The men’s and women’s cross country coach on ditching Wall Street, being bitten by the running bug and how he got the coaching gig.
By Christopher Hann
Tell me about your background on Wall Street. I started out of college with Merrill Lynch and moved on to Morgan Stanley. By the time I left I was managing director and chief compliance officer for North and South America.
Why did you quit? After 27 years, I just reached a point where I think I’d accomplished what I wanted to.
You opened a store, Starting Line Sports, in January 2006. Was that your intention when you left Wall Street? Yes. I think we brought something to the Madison area that we never had. We do running shoes, running clothing, swimwear, goggles, swimsuits and clothing for triathlons.
When did you start running? I ran in high school, both cross country and track. I was bitten by the bug early on. It was one of those things where training became part of your lifestyle.
How did you start coaching at Drew? When my kids were little we’d pop over to campus and watch soccer and basketball games. I got to know the coaches and athletic trainers. We had a lot in common in terms of philosophy. When the cross country job opened up, they asked if I knew anyone qualified. I said yes—me.
Last season was your most successful since you started coaching in 2009, with Jennifer Van Wingerden becoming the ﬁrst Drew runner to compete in the NCAA championship.
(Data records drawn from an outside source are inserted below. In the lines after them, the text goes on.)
(* ===== verification/_CoqProject ===== *)
-Q . S2P
Prelude.v
HintManager.v
Interaction.v
Doubles.v
Session.v
Looper.v
SessionManager.v
StaleTimer.v
SessionThreads.v
SessionRaces.v
PowerHal.v
PowerService.v
PowerHints.v
Texts.v
SessionTrace.v
Sysfs.v
VibratorHal.v
LightsHal.v
UsbHal.v
Bytes.v
BootImage.v
DtbhImage.v
ImageTools.v
Fingerprint.v
SensorsHal.v
SensorsQueues.v
MemtrackHal.v
Secril.v
Arena.v
Demangle.v
Shims.v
That must feel good. You feel very proud. I think one of the most rewarding things is seeing the improvement that the kids make. Week by week, virtually everyone was setting their personal records.
What are your goals for Drew’s cross country program? I would like to get more runners into the program, to see them enjoy the sport and just grow the program.
Do Drew runners shop at your store? (Laughs) It’s not a requirement. Some do, some don’t.
Do they get discounts? A small discount. We’ve got to be careful. We don’t want to violate any NCAA rules.